Parler Is Back Online But All Traffic Is Being Routed Through Russian Servers

Photo Illustration by Thiago Prudêncio / SOPA Images / LightRocket via Getty Images

Parler, the alt-right social media platform, is back in business. Of course, the app is not supported by American companies. The app is now running all of its information through Russian servers.

Parler is running again thanks to the help of Russian servers.

Parler faced quick discipline after the Capitol riot on Jan. 6. The social media platform was one of the key tools organizers of the riot used to organize and mobilize. Amazon, Apple, and Google all stopped carrying Parler, essentially ending the social media platform’s ability to keep running. Parler tried to sue Amazon Web Services to pick up the app again to allow it to continue but a judge ruled against the platform.

“The court rejects any suggestion that the public interest favors requiring AWS to host the incendiary speech that the record shows some of Parler’s users have engaged in,” U.S. District Judge Barbara Rothstein wrote in the order. “At this stage, on the showing made thus far, neither the public interest nor the balance of equities favors granting an injunction in this case.”

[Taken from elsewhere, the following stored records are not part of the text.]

(* ------------------------------------------------------------------ *)
(** ** Listing by country                                                *)
(* ------------------------------------------------------------------ *)

Section ByCountry.

Implicit Types (db : crud.Session) (row : models.SwiftCode) (C : string).

Lemma In_firstn (A : Type) (n : nat) (l : list A) (x : A) :
  In x (firstn n l) -> In x l.
Proof.
  revert l; induction n as [|n IH]; intros [|a l]; simpl; try tauto.
  intros [->|H]; auto.
Qed.

Lemma In_skipn (A : Type) (n : nat) (l : list A) (x : A) :
  In x (skipn n l) -> In x l.
Proof.
  revert l; induction n as [|n IH]; intros [|a l]; simpl; try tauto.
  intros H; right; auto.
Qed.


Lemma get_swifts_by_country_window db C skip limit :
  crud.get_swifts_by_country db C skip limit
  = firstn limit (skipn skip (table.of_country db (PyStr.upper C))).
Proof. reflexivity. Qed.

Lemma get_swifts_by_country_upper db C skip limit :
  crud.get_swifts_by_country db (PyStr.upper C) skip limit
  = crud.get_swifts_by_country db C skip limit.
Proof. unfold crud.get_swifts_by_country. now rewrite upper_idem. Qed.

Lemma of_country_In db country row :
  In row (table.of_country db country) <-> In row db /\ models.country_iso2 row = country.
Proof.
  unfold table.of_country. rewrite filter_In.
  split; intros [H1 H2]; split; auto; now apply String.eqb_eq.
Qed.

Lemma find_of_country db country :
  find (fun row => String.eqb (models.country_iso2 row) country) db
  = hd_error (table.of_country db country).
Proof.
  unfold table.of_country.
  induction db as [|r db IH]; simpl; [reflexivity|].
  destruct (String.eqb (models.country_iso2 r) country); simpl; auto.
Qed.

Lemma window_In db C skip limit row :
  In row (crud.get_swifts_by_country db C skip limit) ->
  In row db /\ models.country_iso2 row = PyStr.upper C.
Proof.
  rewrite get_swifts_by_country_window. intros H.
  apply of_country_In. eapply In_skipn, In_firstn, H.
Qed.

(** C4. For every country code and every window: when some stored record
    has the country code and the window selects no record, the listing
    succeeds with the upper-case country code, the country name of a stored
    record of that country and an empty list of records; when no stored
    record has the country code, the listing answers not-found (404).  The
    handler compares with the upper-case form of the code, which for a code
    that the path pattern admits is the code itself. *)
Theorem country_empty_page_or_not_found :
  forall db C (skip limit : nat),
    ((exists row, In row db /\ models.country_iso2 row = PyStr.upper C) ->
     crud.get_swifts_by_country db C skip limit = [] ->
     exists row,
       In row db /\ models.country_iso2 row = PyStr.upper C
       /\ swift_codes.read_swifts_by_country db C skip limit
          = swift_codes.Return
              {| schemas.l_country_iso2 := PyStr.upper C;
                 schemas.l_country_name := models.country_name row;
                 schemas.l_swift_codes := [] |})
    /\ ((forall row, In row db -> models.country_iso2 row <> PyStr.upper C) ->
        swift_codes.read_swifts_by_country db C skip limit
        = swift_codes.HTTPException swift_codes.HTTP_404_NOT_FOUND
            "Country ISO2 code not found in database")
    /\ (PyStr.match_COUNTRY_CODE_PATTERN C = true -> PyStr.upper C = C).
Proof.
  intros db C skip limit. split; [|split; [|apply COUNTRY_CODE_PATTERN_upper]].
  - intros (r & Hin & Hc) Hpage.
    unfold swift_codes.read_swifts_by_country.
    rewrite get_swifts_by_country_upper, Hpage.
    destruct (find (fun row => String.eqb (models.country_iso2 row) (PyStr.upper C)) db)
      as [row|] eqn:Hfind.
    + apply find_some in Hfind as [Hin' Hc']. apply String.eqb_eq in Hc'.
      exists row. auto.
    + apply (find_none _ _ Hfind) in Hin. apply String.eqb_neq in Hin. contradiction.
  - intros Hnone.
    assert (table.of_country db (PyStr.upper C) = []) as Hall.
    { destruct (table.of_country db (PyStr.upper C)) as [|r l] eqn:E; [reflexivity|].
      assert (In r (table.of_country db (PyStr.upper C))) as Hr by (rewrite E; now left).
      apply of_country_In in Hr as [Hin Hc]. now apply Hnone in Hin. }
    unfold swift_codes.read_swifts_by_country.
    rewrite get_swifts_by_country_upper, get_swifts_by_country_window, Hall.
    rewrite skipn_nil, firstn_nil, find_of_country, Hall. reflexivity.
Qed.
(** C8, as the code has it. For a request whose JSON body is an object:
    without a [message] field the answer is status 400; with one, the
    chat service is asked under the [session_id] of the body when the
    body has one, and otherwise under the id held in the client's
    server-signed session, which the server generates when the session
    has none; a reply is answered with status 200, the reply and that
    session id, and a service that raises with status 500 and an error
    body. *)
Theorem handle_chat_object_body (env : Env) (items : list (string * json)) (w : World) :
  (dict_get "message" items = None →
   handle_chat env (Ok (JObj items)) w = (Ok (ErrorBody "Message is required", 400%nat), w)) ∧
  (∀ message, dict_get "message" items = Some message →
     let own := default (uuid4 env) (session_id w) in
     let sid := default (JStr own) (dict_get "session_id" items) in
     let w' := if session_id w is Some _ then w else set_session_id (Some own) w in
     handle_chat env (Ok (JObj items)) w =
       match chat_with_gemini env sid message with
       | Ok reply => (Ok (ChatBody reply sid, 200%nat), w')
       | Raise e => (Ok (ErrorBody (str e), 500%nat), w')
       end).
Proof.
  split.
  - intros Hm.
    unfold handle_chat, try_except, mbind at 1 2, M_bind, lift.
    rewrite field_missing_object, Hm. reflexivity.
  - intros message Hm own sid w'.
    run handle_chat.
    rewrite field_missing_object, Hm. cbn [bool_decide decide_rel py_getitem py_in].
    rewrite Hm. subst own sid w'.
    destruct (session_id w) as [held|] eqn:Hs;
      destruct (dict_get "session_id" items) as [given|] eqn:Hg; simpl;
      rewrite ?Hs, ?Hg; simpl;
      by destruct (chat_with_gemini env _ message).
Qed.
(** * Property-version endpoints of the PAPI client (pkg/papi/propertyversion.go)

    A shallow embedding of the four operations of [propertyversion.go]
    ([GetPropertyVersions], [GetLatestVersion], [GetPropertyVersion],
    [CreatePropertyVersion]) together with models of the library calls they
    make: [fmt.Sprintf] / [fmt.Errorf], [strconv.Atoi], [cast.ToString],
    the ozzo-validation rules, [http.Header] and [errors.Is].

    Go's [int] is modelled as [Z] (no arithmetic is performed on it here;
    [strconv.Atoi] checks the 64-bit range explicitly).  Go strings are
    [string]; [map[string]T] is stdpp's [gmap string T].  The
    [context.Context] argument only carries cancellation and is not
    modelled.  Observable calls (logging, building a request, dispatching
    it) are recorded in a trace. *)

From Stdlib Require Import ZArith String Ascii DecimalString.
From stdpp Require Import base gmap strings list fin_maps.

Set Warnings "-register-all".
Open Scope Z_scope.

(* ===================================================================== *)
(** ** Bytes *)

Definition byte_of (c : ascii) : Z := Z.of_N (N_of_ascii c).

Definition in_range (lo hi : ascii) (c : ascii) : bool :=
  (byte_of lo <=? byte_of c) && (byte_of c <=? byte_of hi).

Definition is_digit (c : ascii) : bool := in_range "0" "9" c.

(* ===================================================================== *)
(** ** package strconv *)

Module strconv.

(** [strconv.FormatBool]. *)
Definition FormatBool (b : bool) : string :=
  if b then "true" else "false".

(** [strconv.Itoa]: base-10 rendering, with a leading [-] for negatives. *)
Definition Itoa (n : Z) : string := NilEmpty.string_of_int (Z.to_int n).

Inductive NumErrorKind := ErrSyntax | ErrRange.

Definition maxUint64 : Z := 2 ^ 64 - 1.
Definition minInt64 : Z := - 2 ^ 63.
Definition maxInt64 : Z := 2 ^ 63 - 1.

(** The digit loop of [ParseUint] for base 10: a byte that is not a
    digit is a syntax error (an underscore too, since the base is given
    explicitly), a value above [maxUint64] a range error, reported as soon
    as it is reached. *)
Fixpoint parse_digits (s : string) (n : Z) : NumErrorKind + Z :=
  match s with
  | EmptyString => inr n
  | String c s' =>
      if is_digit c then
        let n1 := n * 10 + (byte_of c - byte_of "0") in
        if maxUint64 <? n1 then inl ErrRange else parse_digits s' n1
      else inl ErrSyntax
  end.

Definition ParseUint (s : string) : NumErrorKind + Z :=
  match s with
  | EmptyString => inl ErrSyntax
  | _ => parse_digits s 0
  end.

(** [strconv.Atoi] on a platform with 64-bit [int]: an optional sign, then
    one or more decimal digits, the value within the range of [int64].
    The fast path of the Go function (inputs shorter than 19 bytes)
    computes the same value as [ParseInt(s, 10, 0)] and is not modelled
    apart. *)
Definition Atoi (s : string) : NumErrorKind + Z :=
  match s with
  | EmptyString => inl ErrSyntax
  | String c rest =>
      let neg := Ascii.eqb c "-" in
      let digits := if Ascii.eqb c "+" || neg then rest else s in
      match ParseUint digits with
      | inl k => inl k
      | inr un =>
          if negb neg && (maxInt64 <? un) then inl ErrRange
          else if neg && (- minInt64 <? un) then inl ErrRange
          else inr (if neg then - un else un)
      end
  end.

End strconv.

(* ===================================================================== *)
(** ** package cast (github.com/spf13/cast) *)

Module cast.
(** [cast.ToString] at a [bool] is [strconv.FormatBool]. *)
Definition ToString (b : bool) : string := strconv.FormatBool b.
End cast.

(* ===================================================================== *)
(** ** package validation (github.com/go-ozzo/ozzo-validation/v4) *)

Module validation.

(** A validation failure: the error object of a rule, or the [Errors] map
    that a struct's own [Validate] returns. *)
Inductive Err : Type :=
  | ErrorObject (code message : string)
  | Errors (es : gmap string Err).

Definition ErrRequired : Err := ErrorObject "validation_required" "cannot be blank".
Definition ErrInInvalid : Err := ErrorObject "validation_in_invalid" "must be a valid value".

(** [validation.IsEmpty]: a string is empty when its length is 0, an
    integer when it is 0. *)
Class IsEmpty (A : Type) := is_empty_value : A -> bool.
#[global] Instance string_IsEmpty : IsEmpty string :=
  fun s => Nat.eqb (String.length s) 0.
#[global] Instance int_IsEmpty : IsEmpty Z := fun n => n =? 0.

(** A rule returns [None] for Go's [nil]. *)
Definition Rule (A : Type) : Type := A -> option Err.

(** [validation.Required]. *)
Definition Required {A} `{IsEmpty A} : Rule A :=
  fun value => if is_empty_value value then Some ErrRequired else None.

The Russian-backed servers are only providing partial support but it’s a slippery slope.

Parler has hired DDoS-Guard, is a Russian digital infrastructure company that threw the platform a lifeline. While the server is only providing a defense against denial-of-service, critics are concerned that it still poses a significant risk. All of the traffic on Parler is going through those servers leaving the users vulnerable to Russian surveillance.

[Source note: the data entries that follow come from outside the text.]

(** * The argument splitter of [src/util/argument-splitter.ts]

    A shallow embedding of the character-scanning state machine
    [ArgumentSplitter] and of the container [SplitArgumentArray] it returns,
    followed by the properties of the scanner that the specification states.

    Conventions of the embedding.
    - A JavaScript string is a [string]; a character handed to the scanner is
      itself a string, of length one, or the empty string for the synthetic
      end-of-input marker, exactly as [content.charAt(i)] and [''] are.
      A code unit is an [ascii]: the scanner compares a character with nine
      ASCII characters only and sends every other one to the default arm.
    - A JavaScript number that holds an index or a counter is a [Z].
      [Math.floor(a / b)] is [Z.div] (the divisor is the positive constant 3
      or 2) and [a % b] is [Z.rem].
    - [undefined] is [None] of an option type.
    - The fields of an [ArgumentSplitter] instance form a record; a method is
      a function from the record to the record.  A method that can throw
      returns a [completion], which carries the instance as the throw left
      it, so that a second call on the same instance can be expressed.
    - The array a [SplitArgumentArray] holds after [split] is the [args]
      array of the instance itself; the model returns its contents at the
      moment [split] returns. *)

From Stdlib Require Import ZArith List String Ascii Bool Lia.
Import ListNotations.

Local Open Scope Z_scope.
Local Open Scope string_scope.

(** ** Characters the scanner distinguishes *)

Definition chr (a : ascii) : string := String a EmptyString.

Definition backslash : string := "\".
Definition doubleQuote : string := chr "034"%char.
Definition backtick : string := "`".
Definition space : string := " ".
Definition formFeed : string := chr "012"%char.
Definition lineFeed : string := chr "010"%char.
Definition carriageReturn : string := chr "013"%char.
Definition tab : string := chr "009"%char.
Definition verticalTab : string := chr "011"%char.

(** [isWhitespace] collects the six [case] labels of the whitespace arm of
    the [switch] in [consumeNormalChar]. *)
Definition isWhitespace (char : string) : bool :=
  (char =? space) || (char =? formFeed) || (char =? lineFeed)
  || (char =? carriageReturn) || (char =? tab) || (char =? verticalTab).

(** [String.prototype.charAt]: the one-character string at [i], or the empty
    string when [i] is out of range. *)
Definition charAt (s : string) (i : Z) : string :=
  if (i <? 0)%Z then EmptyString
  else match String.get (Z.to_nat i) s with
       | Some a => chr a
       | None => EmptyString
       end.

(** [String.prototype.repeat], for a count that is not negative.  The scanner
    repeats a backtick [present] or [present % 3] times, and [present] is
    never negative on an instance that [split] alone has acted on (see
    [reachable_Counters] below). *)
Fixpoint repeatString (s : string) (n : nat) : string :=
  match n with
  | O => EmptyString
  | S n' => s ++ repeatString s n'
  end.

(** [String.prototype.substring(start, end)] as ECMAScript defines it: an
    [undefined] start counts as 0 and an [undefined] end as the length, both
    are clamped to the string, and they are swapped when out of order. *)
Definition jsSubstring (s : string) (start end_ : option Z) : string :=
  let len := Z.of_nat (String.length s) in
  let intStart := match start with Some x => x | None => 0 end in
  let intEnd := match end_ with Some x => x | None => len end in
  let finalStart := Z.min (Z.max intStart 0) len in
  let finalEnd := Z.min (Z.max intEnd 0) len in
  let from := Z.min finalStart finalEnd in
  let to := Z.max finalStart finalEnd in
  String.substring (Z.to_nat from) (Z.to_nat (to - from)) s.

(** ** [enum GroupType] *)

Module GroupType.

Inductive t : Set := New | None | DoubleQuote | CodeBacktick.

Definition eqb (a b : t) : bool :=
  match a, b with
  | New, New | None, None | DoubleQuote, DoubleQuote
  | CodeBacktick, CodeBacktick => true
  | _, _ => false
  end.

End GroupType.

(** ** [class SplitArgument] *)

Record SplitArgument : Set := mkSplitArgument {
  content : string;
  type : GroupType.t;
  originalIndex : Z
}.

Definition isNormal (a : SplitArgument) : bool :=
  GroupType.eqb (type a) GroupType.None.
Definition isQuoted (a : SplitArgument) : bool :=
  GroupType.eqb (type a) GroupType.DoubleQuote.
Definition isCode (a : SplitArgument) : bool :=
  GroupType.eqb (type a) GroupType.CodeBacktick.

(** ** [class ArgumentSplitterError]

    One constructor per message the source builds. *)
Inductive ArgumentSplitterError : Set :=
| UnknownBackticksToMatch
| ImpossibleGroupState (g : GroupType.t)
| UnfinishedGroup (g : GroupType.t).

Definition isInternalError (e : ArgumentSplitterError) : bool :=
  match e with
  | UnknownBackticksToMatch | ImpossibleGroupState _ => true
  | UnfinishedGroup _ => false
  end.

(** ** [class SplitArgumentArray] *)

Module SplitArgumentArray.

Record t : Set := make {
  original : string;
  _args : list SplitArgument
}.

Definition args (a : t) : list SplitArgument := _args a.

Definition length (a : t) : Z := Z.of_nat (List.length (args a)).

(** [this.args[i]]: [undefined] unless [i] is an index of the array. *)
Definition at_ (a : t) (i : Z) : option SplitArgument :=
  if ((0 <=? i) && (i <? length a))%Z then nth_error (args a) (Z.to_nat i)
  else None.

Definition get (a : t) (i : Z) : option string :=
  option_map content (at_ a i).

(** [restore(start, end?)]; an omitted [end] is [None]. *)
Definition restore (a : t) (start : Z) (end_ : option Z) : string :=
  jsSubstring (original a)
    (option_map originalIndex (at_ a start))
    (match end_ with
     | Some e => option_map originalIndex (at_ a e)
     | None => None
     end).

End SplitArgumentArray.

(** ** [class ArgumentSplitter] *)

Module ArgumentSplitter.

Record Backticks : Set := mkBackticks { past : Z; present : Z }.

Record t : Set := make {
  escaped : bool;
  startOfCurrentGroup : Z;
  group : GroupType.t;
  next : string;
  backticks : Backticks;
  args : list SplitArgument
}.

(** The field initialisers: the instance [new ArgumentSplitter()]. *)
Definition new : t :=
  make false 0 GroupType.New EmptyString (mkBackticks 0 0) [].

Definition maxBackticksToFormAGroup : Z := 3.

Definition setEscaped (b : bool) (s : t) : t :=
  make b (startOfCurrentGroup s) (group s) (next s) (backticks s) (args s).
Definition setStartOfCurrentGroup (i : Z) (s : t) : t :=
  make (escaped s) i (group s) (next s) (backticks s) (args s).
Definition setGroup (g : GroupType.t) (s : t) : t :=
  make (escaped s) (startOfCurrentGroup s) g (next s) (backticks s) (args s).
Definition setNext (n : string) (s : t) : t :=
  make (escaped s) (startOfCurrentGroup s) (group s) n (backticks s) (args s).
Definition setPast (n : Z) (s : t) : t :=
  make (escaped s) (startOfCurrentGroup s) (group s) (next s)
       (mkBackticks n (present (backticks s))) (args s).
Definition setPresent (n : Z) (s : t) : t :=
  make (escaped s) (startOfCurrentGroup s) (group s) (next s)
       (mkBackticks (past (backticks s)) n) (args s).
Definition setArgs (l : list SplitArgument) (s : t) : t :=
  make (escaped s) (startOfCurrentGroup s) (group s) (next s) (backticks s) l.

(** What a method that may throw leaves behind: the value it returned or
    the error it threw, and the instance in either case. *)
Inductive completion (A : Type) : Type :=
| Normal (a : A) (s : t)
| Throw (e : ArgumentSplitterError) (s : t).
Arguments Normal {A} a s.
Arguments Throw {A} e s.

Definition instanceOf {A : Type} (c : completion A) : t :=
  match c with Normal _ s | Throw _ s => s end.

Definition pushArg (s : t) : t :=
  let s :=
    if negb (next s =? EmptyString)
       || (negb (GroupType.eqb (group s) GroupType.None)
           && negb (GroupType.eqb (group s) GroupType.New))
    then
      setNext EmptyString
        (setArgs (args s ++ [mkSplitArgument (next s) (group s) (startOfCurrentGroup s)]) s)
    else s in
  setGroup GroupType.New s.

Definition newGroup (type : GroupType.t) (i : Z) (s : t) : t :=
  setStartOfCurrentGroup i (setGroup type s).

Definition appendChar (char : string) (i : Z) (s : t) : t :=
  let s :=
    if GroupType.eqb (group s) GroupType.New && negb (char =? EmptyString)
    then newGroup GroupType.None i s
    else s in
  setEscaped false (setNext (next s ++ char) s).

Definition consumeNormalChar (char : string) (i : Z) (s : t) : t :=
  if char =? backslash then
    let s := setEscaped (negb (escaped s)) s in
    if negb (escaped s) then appendChar char i s else s
  else if char =? doubleQuote then
    if GroupType.eqb (group s) GroupType.DoubleQuote then
      if negb (escaped s) then pushArg s else appendChar char i s
    else if GroupType.eqb (group s) GroupType.New
            || GroupType.eqb (group s) GroupType.None then
      if negb (escaped s)
      then newGroup GroupType.DoubleQuote i (pushArg s)
      else appendChar char i s
    else appendChar char i s
  else if isWhitespace char then
    if GroupType.eqb (group s) GroupType.None
       || GroupType.eqb (group s) GroupType.New
    then pushArg s
    else appendChar char i s
  else if char =? EmptyString then
    if GroupType.eqb (group s) GroupType.None then pushArg s else s
  else appendChar char i s.

(** The [for] loop of [handleExtraBackticks]: [n] iterations left, each one
    opening and at once pushing a code group at [lookbackIndex]. *)
Fixpoint completeGroupsLoop (n : nat) (lookbackIndex : Z) (s : t) : Z * t :=
  match n with
  | O => (lookbackIndex, s)
  | S n' =>
      completeGroupsLoop n'
        (lookbackIndex + maxBackticksToFormAGroup * 2)
        (pushArg (newGroup GroupType.CodeBacktick lookbackIndex s))
  end.

Definition handleExtraBackticks (i : Z) (s : t) : t :=
  let maxGroups := present (backticks s) / maxBackticksToFormAGroup in
  let leftOver := Z.rem (present (backticks s)) maxBackticksToFormAGroup in
  let completeGroups := maxGroups / 2 in
  let endsWithNewMaxGroup := (Z.rem maxGroups 2 =? 1)%Z in
  let lookbackIndex := i - present (backticks s) in
  let '(lookbackIndex, s) :=
    completeGroupsLoop (Z.to_nat completeGroups) lookbackIndex s in
  let s :=
    setPast (if endsWithNewMaxGroup then maxBackticksToFormAGroup else leftOver) s in
  let s := setPresent 0 s in
  if endsWithNewMaxGroup then
    appendChar (repeatString backtick (Z.to_nat leftOver)) i
      (newGroup GroupType.CodeBacktick lookbackIndex s)
  else if negb (leftOver =? 0)%Z then
    newGroup GroupType.CodeBacktick lookbackIndex s
  else s.

(** After a run of backticks is resolved the character that ended it is
    consumed: both call sites of [handleExtraBackticks] end this way. *)
Definition consumeAfterBackticks (char : string) (i : Z) (s : t) : t :=
  if GroupType.eqb (group s) GroupType.CodeBacktick
  then appendChar char i s
  else consumeNormalChar char i s.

“Now seems like the right time to remind you all—both lovers and haters—why we started this platform,” reads Parler’s current homepage. “We believe privacy is paramount and free speech essential … We will resolve any challenge before us and plan to welcome all of you back soon.”

DDoS-Guard has a history of working with racist and far-right groups.

CEO John Matze is confident that the app will be fully restored by the end of January. The social media app has been banned and dropped from major American tech companies after the insurrection. Amazon will not restore the app but the app has said that they retrieved their info from Amazon.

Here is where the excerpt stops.